Mystery Khanty Of Siberia

Today there are around 22,500 Khanty living in Siberia. Most Khanty people live in the Khanty-Mansi Autonomous Okrug in Western Siberia. Until the 1930s, the Khanty were called Ostiak. The translation of the word “Khanty” from the native language means “Man”. Khanty have always been excellent hunters. Children were always the ultimate value in Khanty families. This people are very cares and family like.

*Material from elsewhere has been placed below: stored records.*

(** X17: wherever CreateRoute fails after its route-table write (the port
    of the next hop is not found, the port cannot be fetched or the write
    of the pairs fails), the table its compensation writes back is the
    table it fetched, entry for entry; the call returns an error, the
    lists of allowed address pairs are as they were, and when the
    compensating write is accepted the route tables are as they were. *)
Theorem CreateRoute_rollback_payload r cn nh route w written rest id back answer :
  journal (snd (CreateRoute r cn nh route w))
    = journal w ++ RouterUpdate (RouterID (opts r)) written None :: rest ->
  RouterUpdate id back answer ∈ rest ->
  exists nexthop table,
    nextHopOf r route = Ok nexthop /\
    routerTable w !! RouterID (opts r) = Some table /\
    written = table ++ [entryOf route nexthop] /\
    id = RouterID (opts r) /\
    back = table /\
    (exists e, fst (CreateRoute r cn nh route w) = Err e) /\
    portFilters (snd (CreateRoute r cn nh route w)) = portFilters w /\
    (answer = None -> routerTable (snd (CreateRoute r cn nh route w)) = routerTable w).
Proof.
  destruct (CreateRoute r cn nh route w) as [res w'] eqn:Hrun. simpl.
  apply CreateRoute_runs in Hrun. intros Hj Hin.
  destruct Hrun as
    [ e Hn | nexthop e w1 Hn Hg | nexthop router w1 Hn Hg Hi
    | nexthop router w1 e w2 Hn Hg Hi Hu
    | nexthop router w1 updated w2 e Hn Hg Hi Hu Hp
    | nexthop router w1 updated w2 portID e w3 Hn Hg Hi Hu Hp Hf
    | nexthop router w1 updated w2 portID port w3 Hn Hg Hi Hu Hp Hf Hj'
    | nexthop router w1 updated w2 portID port w3 e w4 Hn Hg Hi Hu Hp Hf Hj' Hu'
    | nexthop router w1 updated w2 portID port w3 updated' w4 Hn Hg Hi Hu Hp Hf Hj' Hu' ];
    world_facts; simpl in *; open_revert.
  all: journal_events Hj; try discriminate.
  all: injection Hj as _ <- <-.
  all: apply list_elem_of_In in Hin; try destruct o; simpl in Hin.
  all: repeat match type of Hin with _ \/ _ => destruct Hin as [Hin|Hin] end;
    try discriminate Hin; try contradiction.
  all: injection Hin as <- <- <-.
  all: exists nexthop, (routers.Routes router).
  all: split_and!; eauto; table_facts; try discriminate; try reflexivity.
  all: intros _;
    match goal with E : routers.ID _ = _ |- _ => rewrite E end;
    rewrite insert_insert_eq; now apply insert_id.
Qed.
End CreateUnwind.


(** * The properties on the example cloud *)

Import Demo.

(** The end-to-end scenario of the specification: the route is created on an
    empty router, then deleted. *)
Example create_then_delete :
  let created := CreateRoute engine "c" "h" route1 (world [] [] noFault) in
  let deleted := DeleteRoute engine "c" route1 (snd created) in
  fst created = Ok tt /\
  routerTable (snd created) !! "r1" = Some [entry1] /\
  portFilters (snd created) !! "p1" = Some [pair1] /\
  fst deleted = Ok tt /\
  routerTable (snd deleted) !! "r1" = Some [] /\
  portFilters (snd deleted) !! "p1" = Some [].
Proof. vm_compute. repeat split. Qed.

(** C2: DeleteRoute on a router with two routes, deleting the first, when
    the port fetch fails after the route-table write: the compensation
    writes back a table in which the deleted entry is lost and the last one
    stands twice, not the table the router had before the call. *)
Theorem DeleteRoute_unwind_writes_altered_table :
  let w := world [entry1; entry2] [pair1] (failAt 2 (ErrRemote 500)) in
  let run := DeleteRoute engine "c" route1 w in
  fst run = Err (ErrRemote 500) /\
  journal (snd run) = [ RouterUpdate "r1" [entry2] None;
                        RouterUpdate "r1" [entry2; entry2] None ] /\
  routerTable w !! "r1" = Some [entry1; entry2] /\
  routerTable (snd run) !! "r1" = Some [entry2; entry2].
Proof. vm_compute. repeat split. Qed.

Khants usually migrate with the reindeer, fishing, hunting and foraging for sustenance on the way.  The whole cuisine of the Khanty is based on the products of fishing and hunting. Fish are so important that even the bread of the Khants is made with the addition of fish powder, and the main source of fat in their cooking is fish oil. Khants drink chai (tea) and eat dry wild berries for sweets.

khanty-women-300x164Khanty’s actions are much influenced by their religion and taboos. For example, people of the beaver clan cannot eat beaver, and people of the elk clan cannot eat elk. The bear is a relative to all Khants and is considered the guardian of world order, arbitrator, and the judge. Especially sacred is the front part of the bear: no woman is allowed to touch it.

Dogs must not have any access to a bear’s bones, and bear bones are not cut or broken. The Khant people believe that if they follow all of these rules, then a consumed bear will regain his flesh and walk again in the forest.

Boiling crucian in the same cauldron as other fish is also prohibited, because crucian is fish for the dead who live in the underworld. All things white are holy and belong to their god, and therefore cannot be eaten, such as swans, ermine, and albino deer.

The cooking custom involving the burbot (a freshwater fish of the cod family) is also illustrative of the Khant people’s reliance on tradition and mystery. Once burbot is caught, a Khant fisherman takes the fish’s liver out through its mouth. If he succeeds in getting out all the liver, the rest of the flesh is eaten as well. But if the liver is cut and only a part of it is removed, the fish has to be released to the two sides of the world: the lower side (North) and upper side (South). The extracted liver is grilled on wooden sticks at the side of a bonfire. But the wood of the bonfire must be of the kind that is pleasing to the god. Willow wood is used for burbot liver cooking.